To make that arc real, DMI has spent the last few years doing coalition work. In early 2021, it partnered with MTIMA to secure targeted financial, technological, and educational support—especially for diagnostic cardiac imaging. Echocardiography is the perfect test case: high clinical value, comparatively affordable, and exquisitely sensitive to training and process. Together, DMI and MTIMA built hands-on echo programs with measurement discipline, structured reporting, and peer review—so images don’t just look better, they change decisions.
DMI Team
At the same time, DMI moved upstream into education, working with Mzuzu University and the College of Health Sciences to help shape degree-level diagnostic imaging programs. The point isn’t a logo on a curriculum. It’s a pipeline: technicians trained to diploma standards, radiographers trained to degree standards, supervisors capable of running audits and teaching juniors, and a cohort ready to anchor the country’s future in ultrasonography, MRI, interventional techniques, nuclear medicine, and mammography. When you train in Malawi for Malawi, continuity becomes a feature, not a fluke.
The government relationship is the other pillar.
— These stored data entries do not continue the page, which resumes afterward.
(** X17: [compare] orders the strings, with the case or without it: a string
    equals itself, "less" and "equal" are transitive, and with the case
    honoured a string sorts before every string it is a proper prefix
    of. *)
Theorem compare_is_an_order (a b c : list Char) (ignore_case : bool) :
  strings.compare to_int to_lower a a ignore_case = 0%Z
  /\ ((strings.compare to_int to_lower a b ignore_case < 0)%Z ->
      (strings.compare to_int to_lower b c ignore_case < 0)%Z ->
      (strings.compare to_int to_lower a c ignore_case < 0)%Z)
  /\ (strings.compare to_int to_lower a b ignore_case = 0%Z ->
      strings.compare to_int to_lower b c ignore_case = 0%Z ->
      strings.compare to_int to_lower a c ignore_case = 0%Z)
  /\ (b <> [] -> (strings.compare to_int to_lower a (a ++ b) false < 0)%Z).
Proof.
  unfold strings.compare.
  destruct ignore_case;
    (split; [apply basic_compare_refl|];
     split; [apply basic_compare_trans_lt|];
     split; [apply basic_compare_trans_eq | apply basic_compare_prefix]).
Qed.

Hypothesis to_int_injective : forall x y, to_int x = to_int y -> x = y.

Lemma map_to_int_injective (a b : list Char) : map to_int a = map to_int b -> a = b.
Proof.
  revert b; induction a as [|x a IH]; intros [|y b]; simpl; try discriminate; auto.
  intros [= Hxy Hab]. f_equal; auto.
Qed.

Lemma basic_compare_equal (a b : list Char) :
  basic_compare to_int a b = 0%Z <-> a = b.
Proof.
  rewrite basic_compare_zero. split; [apply map_to_int_injective | congruence].
Qed.

(** X18: [compare] answers zero for equal strings only; with the case ignored,
    for the strings with one and the same lower-case form. *)
Theorem compare_zero_means_equal (a b : list Char) :
  (strings.compare to_int to_lower a b false = 0%Z <-> a = b)
  /\ (strings.compare to_int to_lower a b true = 0%Z <-> to_lower a = to_lower b).
Proof. unfold strings.compare. split; apply basic_compare_equal. Qed.
End CompareOrder.

Lemma compare_zero_means_equal_witness :
  let to_lower := strings.to_lower (classic true) in
  (strings.compare N_of_ascii to_lower (lit "ABC") (lit "abc") false = 0%Z
   <-> lit "ABC" = lit "abc")
  /\ (strings.compare N_of_ascii to_lower (lit "ABC") (lit "abc") true = 0%Z
      <-> to_lower (lit "ABC") = to_lower (lit "abc")).
Proof.
  intros to_lower.
  apply (@compare_zero_means_equal ascii N_of_ascii to_lower N_of_ascii_injective).
Defined.

(** ** The substrings of [compare] *)

Lemma firstn_min_length {A : Type} (n : nat) (l : list A) :
  firstn (Nat.min n (List.length l)) l = firstn n l.
Proof.
  destruct (Nat.le_ge_cases n (List.length l)) as [H | H].
  - now rewrite Nat.min_l.
  - rewrite Nat.min_r, firstn_all, firstn_all2; auto.
Qed.


Lemma substr_in_range {Char : Type} (s : list Char) (pos n : N) :
  (pos <= size s)%N ->
  substr s pos n = Some (firstn (N.to_nat n) (skipn (N.to_nat pos) s)).
Proof.
  intros Hpos. unfold substr. destruct (N.ltb_spec (size s) pos); [lia|].
  f_equal. rewrite <- (firstn_min_length (N.to_nat n)), length_skipn.
  f_equal. unfold size. lia.
Qed.

Section CompareSubstrings.
Context {Char : Type}.
Variable to_int : Char -> N.
Variable to_lower : list Char -> list Char.




Hypothesis to_int_injective : forall x y, to_int x = to_int y -> x = y.

Lemma firstn_is_value (str value : list Char) :
  firstn (List.length value) str = value <-> exists back, str = value ++ back.
Proof.
  split.
  - intros H. exists (skipn (List.length value) str).
    now rewrite <- H at 1; rewrite firstn_skipn.
  - intros [back ->]. rewrite firstn_app, Nat.sub_diag, firstn_all. simpl.
    apply app_nil_r.
Qed.

Lemma skipn_is_value (str value : list Char) :
  (List.length value <= List.length str)%nat ->
  skipn (List.length str - List.length value) str = value
  <-> exists front, str = front ++ value.
Proof.
  intros Hlen. split.
  - intros H. exists (firstn (List.length str - List.length value) str).
    now rewrite <- H at 2; rewrite firstn_skipn.
  - intros [front ->]. rewrite length_app, Nat.add_sub, skipn_app, Nat.sub_diag, skipn_all.
    reflexivity.
Qed.

(** X20: Over the first [value.size()] characters it is the prefix test, the
    one [starts_width] makes. *)
Theorem compare_substrings_is_the_prefix_test (str value : list Char) :
  strings.compare_substrings to_int to_lower str 0 value 0 (size value) false = Some 0%Z
  <-> strings.starts_width to_int to_lower str value false = true.
Proof.
  unfold strings.compare_substrings.
  rewrite !substr_in_range by lia. simpl.
  unfold size at 1 2. rewrite Nat2N.id, firstn_all.
  transitivity (exists back, str = value ++ back).
  - rewrite <- firstn_is_value, <- (basic_compare_equal to_int to_int_injective).
    split; [now intros [= ->] | now intros ->].
  - rewrite <- (match_at_prefix to_int to_int_injective).
    unfold strings.starts_width, find. rewrite N.eqb_eq.
    destruct str as [|c str]; cbn [find_from].
    + destruct (match_at to_int [] value); simpl; [tauto|].
      split; [discriminate | unfold size_t.max, size_t.modulus; simpl; discriminate].
    + destruct (match_at to_int (c :: str) value) eqn:E; simpl; [tauto|].
      split; [discriminate|].
      destruct (find_from to_int 1 str value) as [p|] eqn:F; simpl.
      * apply find_from_found in F. lia.
      * unfold size_t.max, size_t.modulus. simpl. discriminate.
Qed.

(** X21: Over the last [value.size()] characters it is the suffix test. *)
Theorem compare_substrings_is_the_suffix_test (str value : list Char) :
  (size value <= size str)%N ->
  strings.compare_substrings to_int to_lower
    str (size str - size value) value 0 (size value) false = Some 0%Z
  <-> is_suffix value str.
Proof.
  intros Hlen. unfold strings.compare_substrings, is_suffix.
  rewrite !substr_in_range by lia. simpl.
  unfold size in *.
  replace (N.to_nat (N.of_nat (List.length str) - N.of_nat (List.length value)))
    with (List.length str - List.length value)%nat by lia.
  rewrite Nat2N.id, firstn_all.
  rewrite (firstn_all2 (n := List.length value))
    by (rewrite length_skipn; lia).
  rewrite <- skipn_is_value by lia.
  rewrite <- (basic_compare_equal to_int to_int_injective).
  split; [now intros [= ->] | now intros ->].
Qed.
End CompareSubstrings.

Lemma compare_substrings_is_the_prefix_test_witness :
  let to_lower := strings.to_lower (classic true) in
  strings.compare_substrings N_of_ascii to_lower
    (lit "Hello") 0 (lit "He") 0 (size (lit "He")) false = Some 0%Z
  <-> strings.starts_width N_of_ascii to_lower (lit "Hello") (lit "He") false = true.
Proof.
  intros to_lower.
  apply (@compare_substrings_is_the_prefix_test ascii N_of_ascii to_lower
           N_of_ascii_injective).
Defined.

Lemma compare_substrings_is_the_suffix_test_witness :
  let to_lower := strings.to_lower (classic true) in
  strings.compare_substrings N_of_ascii to_lower
    (lit "abc") (size (lit "abc") - size (lit "c")) (lit "c") 0 (size (lit "c")) false
  = Some 0%Z
  <-> is_suffix (lit "c") (lit "abc").
Proof.
  intros to_lower.
  apply (@compare_substrings_is_the_suffix_test ascii N_of_ascii to_lower
           N_of_ascii_injective).
  vm_compute. discriminate.
Defined.

(** ** How the tests relate *)

Section Searches.
Context {Char : Type}.
Variable to_int : Char -> N.

Lemma find_zero (s value : list Char) :
  find to_int s value = 0%N <-> match_at to_int s value = true.
Proof.
  unfold find. destruct s as [|c s]; cbn [find_from].
  - destruct (match_at to_int [] value); simpl; [tauto|].
    split; [unfold size_t.max, size_t.modulus; simpl; discriminate | discriminate].
  - destruct (match_at to_int (c :: s) value) eqn:E; simpl; [tauto|].
    split; [|discriminate].
    destruct (find_from to_int 1 s value) as [p|] eqn:F; simpl.
    + apply find_from_found in F. lia.
    + unfold size_t.max, size_t.modulus. simpl. discriminate.
Qed.

Lemma contains_found (str value : list Char) :
  (size str < size_t.max)%N ->
  strings.contains to_int str value = true <-> find_from to_int 0 str value <> None.
Proof.
  intros Hsize. unfold strings.contains, find. rewrite negb_true_iff, N.eqb_neq.
  destruct (find_from to_int 0 str value) as [p|] eqn:E; simpl.
  - apply find_from_found in E. unfold size in Hsize.
    split; [discriminate | lia].
  - tauto.
Qed.

Lemma rfind_from_found (value s : list Char) :
  forall pos p, rfind_from to_int pos s value = Some p ->
                find_from to_int pos s value <> None.
Proof.
  induction s as [|c s IH]; intros pos p; cbn [rfind_from find_from].
  - destruct (match_at to_int [] value); discriminate.
  - destruct (match_at to_int (c :: s) value); [discriminate|].
    destruct (rfind_from to_int (S pos) s value) eqn:E; [|discriminate].
    intros _. eapply IH, E.
Qed.

Lemma match_at_short (value s : list Char) :
  (List.length s < List.length value)%nat -> match_at to_int s value = false.
Proof.
  revert s; induction value as [|v value IH]; intros [|c s]; simpl; try lia; auto.
  intros H. rewrite IH by lia. apply andb_false_r.
Qed.

Lemma match_at_refl (s : list Char) : match_at to_int s s = true.
Proof.
  induction s as [|c s IH]; simpl; [reflexivity|].
  unfold traits_eq. now rewrite N.eqb_refl.
Qed.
Meetings with the Ministry of Health are less about promises than permissions: aligning procurement with service contracts, agreeing on room specifications and radiation controls, clarifying referral pathways between district hospitals and central sites. Policy without pipes is poetry; DMI’s work is plumbing—connecting decisions to doorways, machines to maintenance, training to bedside.
DMI meeting with Ministry of Health
What does success look like at ground level? A patient in a district hospital is triaged with ultrasound in a room designed for it, not borrowed for it. The radiographer isn’t forced to choose between an X-ray queue and an echo queue because the service runs in parallel, not in conflict. A structured report lands on a clinician’s desk with a conclusion that guides action—refer now, treat here, follow-up then. Radiation badges are worn and monitored as a matter of course. A broken probe is swapped, repaired, and logged because a spare existed and a contract was signed. None of this makes for dramatic ribbon-cuttings. All of it makes the queue move.
It also widens the frame for cardiac care. With echo skills in local hands and reporting standardized, heart-failure patients find diuretics and follow-up sooner; suspected valve disease reaches specialist review faster; possible ACS cases are funneled through clearer decision trees. Minutes saved in imaging become beds freed on the ward. When minutes and beds compound, systems breathe.
The ambition doesn’t stop at the ward door. DMI’s vision reads bold on paper—timely, cost-efficient, high-quality imaging for a diverse patient population; high-quality training for the workforce—but the organization’s temperament is closer to an engineer than a marketer. Start with what you can measure. Fix the room. Secure the parts. Train the person. Audit the result. Then do it again next month.